Greedy decoding (temperature = 0): Always pick the highest-scoring token. Deterministic — same input always gives same output. Fast but can be repetitive.
Temperature sampling (temperature > 0): Divide logits by temperature, apply softmax to get probabilities, then sample randomly. Temperature < 1 sharpens the distribution (more deterministic), temperature > 1 flattens it (more random/creative).
Logits: [1.0, 5.0, 0.5, 2.0] (raw model scores)
temp=0: argmax → token 1 (always "Paris")
temp=0.5: softmax([2, 10, 1, 4]) → [0.00, 0.99, 0.00, 0.01] (almost greedy)
temp=1.0: softmax([1, 5, 0.5, 2]) → [0.02, 0.88, 0.01, 0.04] (moderate variety)
temp=2.0: softmax([0.5, 2.5, 0.25, 1]) → [0.08, 0.64, 0.06, 0.14] (more random)
How vLLM/SGLang Implements This
Even this simple inference loop maps directly to real vLLM components:
| Our Code | Real vLLM | Real SGLang |
|---|---|---|
Engine.__init__ (load model) | LLMEngine.__init__ | ModelRunner.__init__ |
Engine.generate (prefill path) | ModelRunner.execute_model (prefill) | ForwardBatch (extend mode) |
Engine.generate (decode path) | ModelRunner.execute_model (decode) | ForwardBatch (decode mode) |
Engine._sample | Sampler.forward | Sampler |
HuggingFace DynamicCache | Custom paged KV cache (Blog 3) | Radix attention cache (Blog 7) |
Flask /generate | FastAPI /v1/chat/completions | FastAPI + sgl-router |
The key difference: vLLM and SGLang replace HuggingFace’s simple DynamicCache with sophisticated memory management systems (paged attention, radix attention) that can serve hundreds of requests simultaneously.

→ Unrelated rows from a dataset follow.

Lemma extract_blank (c : ascii) (s : string) :
  isspace c = true → extract (String c s) = extract s.
Proof. intros Hc. unfold extract. simpl. by rewrite Hc. Qed.

(** Extraction never lengthens the stream and takes at least one
    character. *)
Lemma skipws_length (s : string) :
  (String.length (skipws s) ≤ String.length s)%nat.
Proof.
  induction s as [|c s IH]; simpl; [done|].
  destruct (isspace c); simpl; lia.
Qed.

Lemma word_length (s t r : string) :
  word s = (t, r) → String.length s = String.length t + String.length r.
Proof.
  revert t r. induction s as [|c s IH]; intros t r; simpl.
  - by intros [= <- <-].
  - destruct (isspace c).
    + by intros [= <- <-].
    + destruct (word s) as [t' r'] eqn:E. intros [= <- <-].
      simpl. by rewrite (IH _ _ eq_refl).
Qed.

Lemma extract_shorter (s t r : string) :
  extract s = Some (t, r) → String.length r < String.length s.
Proof.
  unfold extract. destruct (word (skipws s)) as [t' r'] eqn:E.
  pose proof (word_length _ _ _ E) as Hl. pose proof (skipws_length s).
  destruct t'; [done|]. intros [= <- <-]. simpl in Hl. lia.
Qed.

Lemma extract_is_token (s t r : string) :
  extract s = Some (t, r) → token t.
Proof.
  unfold extract. destruct (word (skipws s)) as [t' r'] eqn:E.
  intros Ht. assert (t' = t) as -> by (destruct t'; [done|by inversion Ht]).
  split; [by destruct t|]. clear Ht.
  revert t r' E. induction (skipws s) as [|c u IH]; intros t r'; simpl.
  - by intros [= <- <-].
  - destruct (isspace c) eqn:Hc; [by intros [= <- <-]|].
    destruct (word u) as [t1 r1] eqn:E1. intros [= <- <-].
    simpl. rewrite Hc. simpl. by eapply IH.
Qed.

(** ** The loop of [loadPermissions] *)

(** Any two amounts of fuel that cover the length of the text give the same
    store: the loop stops by itself before either runs out. *)
Lemma load_loop_fuel (f1 f2 : nat) (s : string) (m : gmap string string) :
  (String.length s ≤ f1)%nat → (String.length s ≤ f2)%nat →
  load_loop f1 s m = load_loop f2 s m.
Proof.
  revert f2 s m. induction f1 as [|f1 IH]; intros f2 s m H1 H2.
  - destruct s; [|simpl in H1; lia]. by destruct f2.
  - destruct f2 as [|f2].
    { destruct s; [done|simpl in H2; lia]. }
    simpl. destruct (extract s) as [[file s1]|] eqn:E1; [|done].
    destruct (extract s1) as [[perm s2]|] eqn:E2; [|done].
    apply extract_shorter in E1, E2. apply IH; lia.
Qed.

We’ll build those in Blogs 3-7.
The Implementation
The complete implementation is in 01_naive_inference.py (~130 lines). Here are the key parts:
The Engine
class Engine:
def __init__(self, model_name):
self.tokenizer = AutoTokenizer.from_pretrained(model_name)
self.model = AutoModelForCausalLM.from_pretrained(model_name, dtype=torch.float32)
self.model.eval()
model.eval() disables dropout and switches batch normalization to inference mode. Without it, you’d get different outputs on every run even with temperature=0.
Prefill
out = self.model(input_ids=input_ids, use_cache=True)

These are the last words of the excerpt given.